Lists and indices#

In the previous section, we learned a bit about variables, their values, and data types. We will now continue with a new data type called a list. Using a list, we can store many related values together with a single variable. In Python, there are several different types of data that can be used to store values together in a collection, and a list is the simplest type.

To explore lists, we will be using data related to Finnish Meteorological Institute (FMI) observation stations [1]. For each station, a number of pieces of information are given, including the name of the station, an FMI station ID number (FMISID), its latitude, its longitude, and the station type.

Creating a list#

Let’s first create a list of some station names and print it out.

station_names = [
    "Helsinki Harmaja",
    "Helsinki Kaisaniemi",
    "Helsinki Kaivopuisto",
    "Helsinki Kumpula",
]
station_names
['Helsinki Harmaja',
 'Helsinki Kaisaniemi',
 'Helsinki Kaivopuisto',
 'Helsinki Kumpula']

We can also check the type of the station_names list using the type() function.

type(station_names)
list

Here we have a list of 4 station name values in a list called station_names. As you can see, the type() function recognizes this as a list. Lists can be created using the square brackets [ and ], with commas separating the values in the list.

Number of items in a list#

You can find the length of a list using the len() function.

len(station_names)
4

Just as expected, there are 4 values in our list and len(station_names) returns a value of 4.

Index values#

To access an individual value in a list we need to use an index value. An index value is a number that refers to a given position in the list. Let’s check out the first value in our list as an example by printing out station_names[1]:

station_names[1]
'Helsinki Kaisaniemi'

Wait, what? This is the second value in the list we’ve created, what is wrong? As it turns out, Python (and many other programming languages) start values stored in collections with the index value 0. Thus, to get the value for the first item in a list, we must use index 0. Let’s print out the value at index 0 of station_names.

station_names[0]
'Helsinki Harmaja'

OK, that makes sense, but it may take some getting used to…

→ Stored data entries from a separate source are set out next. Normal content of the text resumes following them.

(** * PathToText: a shallow embedding of [Path2File] and its properties

    The Python class [Path2File] of [PathToText.py] walks a folder, filters
    files by extension and by the lines of [.gitignore], extracts their text
    and writes one markdown document with a rendered directory tree.

    Conventions of the embedding.
    - A Python [str] is a list of Unicode code points ([str := list N]).
    - A path is the list of its components below [input_folder]; the source's
      [file_path] is [input_folder / components] and
      [file_path.relative_to(input_folder)] gives the components back.
      [str(relative_path)] joins them with a slash (POSIX).
    - The file system is a finite tree of files and directories (no symbolic
      links).
    - A raised exception that the source does not catch is the result [None].
    - What [print] writes is a list of messages, oldest first; printing
      itself does not fail (standard output takes any text).
    - [read_gitignore], [fetch_all_files] and [main] take the text of
      [.gitignore] as it was read, when the file exists; [open_gitignore]
      and [run] start from the file on disk, which may be unreadable or
      hold bytes that are no UTF-8.
    - Text files are written and read as on POSIX: a newline is written as
      it is, and reading in text mode translates carriage returns
      (universal newlines).  The output file is held as its text. *)

From Stdlib Require Import List NArith Bool Arith Lia.
From Stdlib Require Import Strings.String Strings.Ascii Strings.Byte.
From Stdlib Require Import Sorting.Sorted Sorting.Permutation.
Import ListNotations.

Set Implicit Arguments.
Set Warnings "-register-all".

(** ** Python strings *)

Definition str := list N.

(** An ASCII literal as a Python string. *)
Definition lit (s : string) : str :=
  map N_of_ascii (list_ascii_of_string s).
Arguments lit s%_string.

Definition nl : N := 10.

Fixpoint str_eqb (a b : str) : bool :=
  match a, b with
  | [], [] => true
  | x :: a', y :: b' => N.eqb x y && str_eqb a' b'
  | _, _ => false
  end.

(** [s.startswith(p)] *)
Fixpoint startswith (s p : str) {struct p} : bool :=
  match p, s with
  | [], _ => true
  | y :: p', x :: s' => N.eqb x y && startswith s' p'
  | _ :: _, [] => false
  end.

(** [s.endswith(ext)] *)
Definition endswith (s ext : str) : bool :=
  (List.length ext <=? List.length s)
  && str_eqb (skipn (List.length s - List.length ext) s) ext.

(** [x in l] for a list of strings *)
Definition str_in (x : str) (l : list str) : bool :=
  existsb (str_eqb x) l.

(** [sep.join(parts)] *)
Fixpoint join (sep : str) (parts : list str) : str :=
  match parts with
  | [] => []
  | [p] => p
  | p :: rest => p ++ sep ++ join sep rest
  end.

A useful analog - Bill the vending machine#

As it turns out, index values are extremely useful, common in many programming languages, yet often a point of confusion for new programmers. Thus, we need to have a trick for remembering what an index value is and how they are used. For this, we need to be introduced to Bill (Figure 2.1).

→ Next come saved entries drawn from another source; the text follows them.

Lemma transactions_from_round_trip (txs : list Transaction.t) (w : World) :
  (forall tx, In tx txs -> round_trips tx) ->
  Block.transactions_from (map Transaction.to_dict txs) w = (Ok txs, w).
Proof.
  induction txs as [|tx txs IH]; intros Hall.
  - reflexivity.
  - cbn [map]. rewrite transactions_from_cons.
    rewrite Transaction_round_trip_id by (apply Hall; left; reflexivity).
    rewrite IH by (intros t Ht; apply Hall; right; assumption).
    reflexivity.
Qed.

(** [data] with its ['transactions'] entry replaced. *)
Definition with_transactions (data : Block.dict) (l : list Transaction.dict)
  : Block.dict :=
  Block.mkdict (Block.k_index data) (Block.k_timestamp data)
               (Block.k_previous_hash data) (Block.k_hash data)
               (Block.k_nonce data) (Some l).

(** C10, as amended.  Let [b] satisfy what the constructor checks (index
    not negative, previous hash of 64 characters) and have a non-empty
    hash and a nonzero timestamp, and let each of its transactions have a
    nonzero timestamp, a signature that is absent or non-empty, and
    deserialise.  Then [Block.from_dict(b.to_dict())] returns [b] itself,
    without reading the clock.  And in every dictionary, a transaction
    entry that fails to deserialise is skipped: [from_dict] behaves as on
    the dictionary without that entry. *)
Theorem Block_from_dict_to_dict :
  (forall (b : Block.t) (w : World),
      0 <= Block.index b ->
      len (Block.previous_hash b) = 64 ->
      Block.hash b <> "" ->
      truthy_float (Block.timestamp b) = true ->
      (forall tx, In tx (Block.transactions b) -> round_trips tx) ->
      Block.from_dict (Block.to_dict b) w = (Ok b, w))
  /\ (forall (data : Block.dict) (l1 l2 : list Transaction.dict)
             (bad : Transaction.dict) (w : World),
         Block.k_transactions data = Some (l1 ++ bad :: l2)%list ->
         (exists e w0 w1, Transaction.from_dict bad w0 = (Raise e, w1)) ->
         Block.from_dict data w
         = Block.from_dict (with_transactions data (l1 ++ l2)%list) w).
Proof.
  split.
  - intros b w Hi Hl Hh Hts Htxs.
    unfold Block.from_dict, bind.
    cbn [Block.to_dict Block.k_index Block.k_timestamp Block.k_previous_hash
         Block.k_hash Block.k_nonce Block.k_transactions].
    rewrite transactions_from_round_trip by assumption.
    rewrite Block_init_eq.
    apply Z.ltb_ge in Hi. rewrite Hi.
    apply Z.eqb_eq in Hl. rewrite Hl. cbn [negb].
    unfold stamp, after_stamp, built. cbn [truthy_opt]. rewrite Hts.
    apply truthy_str_true in Hh. rewrite Hh.
    destruct b; reflexivity.
  - intros data l1 l2 bad w Hk Hbad.
    destruct data as [i t p h n txs]. cbn [Block.k_transactions] in Hk. subst txs.
    unfold Block.from_dict, bind.
    cbn [with_transactions Block.k_index Block.k_timestamp Block.k_previous_hash
         Block.k_hash Block.k_nonce Block.k_transactions].
    destruct i, t, p, h, n; try reflexivity.
    rewrite (transactions_from_omits l1 l2 bad Hbad). reflexivity.
Qed.

End Serialisation.

(* ================================================================== *)
(** * The transaction pool *)
(* ================================================================== *)

Section PoolFacts.
Context {L : Library}.

(** What [add_transaction] converts its argument to. *)
Definition converted (transaction : Transaction.dict + Transaction.t) (w : World)
  : result Transaction.t :=
  match transaction with
  | inl data => fst (Transaction.from_dict data w)
  | inr tx => Ok tx
  end.

Lemma same_transfer_true (tx transaction : Transaction.t) :
  TransactionPool.same_transfer tx transaction = true <->
  Transaction.sender tx = Transaction.sender transaction
  /\ Transaction.recipient tx = Transaction.recipient transaction
  /\ PrimFloat.eqb (Transaction.amount tx) (Transaction.amount transaction) = true
  /\ PrimFloat.eqb (Transaction.timestamp tx) (Transaction.timestamp transaction)
     = true.
Proof.
  unfold TransactionPool.same_transfer.
  rewrite !andb_true_iff, !String.eqb_eq. tauto.
Qed.

(** C6, as amended.  [add_transaction] rejects its argument as a duplicate
    exactly when the pool is not full, the argument converts to a
    transaction that verifies, and some pool entry has the same sender,
    recipient, amount and timestamp ([==] on each).  The signature, and so
    the identity hash of [get_hash], plays no part.  The pool is then left
    as it was and the call returns [False]. *)
Theorem add_transaction_duplicate_rule (self : TransactionPool.t)
    (transaction : Transaction.dict + Transaction.t) (w : World) :
  (fst (fst (TransactionPool.add_transaction_log self transaction w))
   = TransactionPool.DuplicateRejected
   <-> Z.of_nat (List.length (TransactionPool.transactions self))
       < TransactionPool.max_size self
       /\ exists candidate,
            converted transaction w = Ok candidate
            /\ Transaction.verify candidate = true
            /\ exists tx,
                 In tx (TransactionPool.transactions self)
                 /\ Transaction.sender tx = Transaction.sender candidate
                 /\ Transaction.recipient tx = Transaction.recipient candidate
                 /\ PrimFloat.eqb (Transaction.amount tx)
                                  (Transaction.amount candidate) = true
                 /\ PrimFloat.eqb (Transaction.timestamp tx)
                                  (Transaction.timestamp candidate) = true)
  /\ (fst (fst (TransactionPool.add_transaction_log self transaction w))
      = TransactionPool.DuplicateRejected ->
      fst (fst (TransactionPool.add_transaction self transaction w)) = false
      /\ snd (fst (TransactionPool.add_transaction self transaction w)) = self).
Proof.
  unfold TransactionPool.add_transaction, TransactionPool.add_transaction_log,
    converted.
  destruct (TransactionPool.max_size self
            <=? Z.of_nat (List.length (TransactionPool.transactions self))) eqn:Hfull.
  - cbn. apply Z.leb_le in Hfull. split.
    + split; [discriminate | intros (Hlt & _); lia].
    + discriminate.
  - apply Z.leb_gt in Hfull.
    set (conv := match transaction with
                 | inl data => Transaction.from_dict data w
                 | inr tx => (Ok tx, w)
                 end).
    assert (Hconv : fst conv = match transaction with
                               | inl data => fst (Transaction.from_dict data w)
                               | inr tx => Ok tx
                               end)
      by (unfold conv; destruct transaction; reflexivity).
    rewrite <- Hconv. clear Hconv.
    destruct conv as [[candidate|e] w1]; cbn [fst snd].
    + destruct (Transaction.verify candidate) eqn:Hv; cbn [negb fst snd].
      * destruct (existsb (fun old => TransactionPool.same_transfer old candidate)
                          (TransactionPool.transactions self)) eqn:Hdup;
          cbn [fst snd TransactionPool.accepted].
        -- apply existsb_exists in Hdup. destruct Hdup as (tx & Hin & Hsame).
           apply same_transfer_true in Hsame.
           split; [|intros _; split; reflexivity].
           split; [|reflexivity]. intros _. split; [assumption|].
           exists candidate. repeat split; try assumption.
           exists tx. tauto.
        -- split; [|discriminate]. split; [discriminate|].
           intros (_ & c & Hc & _ & tx & Hin & Hsame).
           injection Hc as <-.
           assert (existsb (fun old => TransactionPool.same_transfer old candidate)
                           (TransactionPool.transactions self) = true).
           { apply existsb_exists. exists tx. split; [assumption|].
             apply same_transfer_true. assumption. }
           congruence.
      * split; [|discriminate]. split; [discriminate|].
        intros (_ & c & Hc & Hvc & _). injection Hc as <-. congruence.
    + split; [|discriminate]. split; [discriminate|].
      intros (_ & c & Hc & _). discriminate.
Qed.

Figure 2.1. Bill, the vending machine.

Figure 2.1. Bill, the vending machine.

As you can see, Bill is a vending machine that contains 6 items. Like Python lists, the list of items available from Bill starts at 0 and increases in increments of 1.

The way Bill works is that you insert your money, then select the location of the item you wish to receive. In an analogy to Python, we could say Bill is simply a list of food items and the buttons you push to get them are the index values. For example, if you would like to buy a taco from Bill, you would push button 3. If we had a Python list called Bill, an equivalent operation would simply be

print(Bill[3])

Taco

Index value tips#

In our example station_names list we can easily see it contains 4 values. Thus, we should be able to use this to find the value of the last item in the list, right? What happens if you print the value from the station_names list at index 4, the value of the length of the list?

station_names[4]
---------------------------------------------------------------------------
IndexError                                Traceback (most recent call last)
Cell In[7], line 1
----> 1 station_names[4]

IndexError: list index out of range

An IndexError? That’s right, since our list starts with index 0 and has 4 values, the index of the last item in the list is len(station_names) - 1. That isn’t ideal, but fortunately there’s a nice trick in Python to find the last item in a list. Let’s first print the station_names list to remind us of the values that are in it.

station_names
['Helsinki Harmaja',
 'Helsinki Kaisaniemi',
 'Helsinki Kaivopuisto',
 'Helsinki Kumpula']

To find the value at the end of a list, we can print the value at index -1. To go further up a list in reverse, we can simply use larger negative numbers, such as index -4.

station_names[-1]
'Helsinki Kumpula'
station_names[-4]
'Helsinki Harmaja'

Yes, in Python you can go backwards through lists by using negative index values. Index -1 gives the last value in the list and index -len(list) would give the first. Of course, you still need to keep the index values within their ranges. What happens if you check the value at index -5?

station_names[-5]
---------------------------------------------------------------------------
IndexError                                Traceback (most recent call last)
Cell In[11], line 1
----> 1 station_names[-5]

IndexError: list index out of range

Question 2.6#

Which animal is at index -2 in the Python list below?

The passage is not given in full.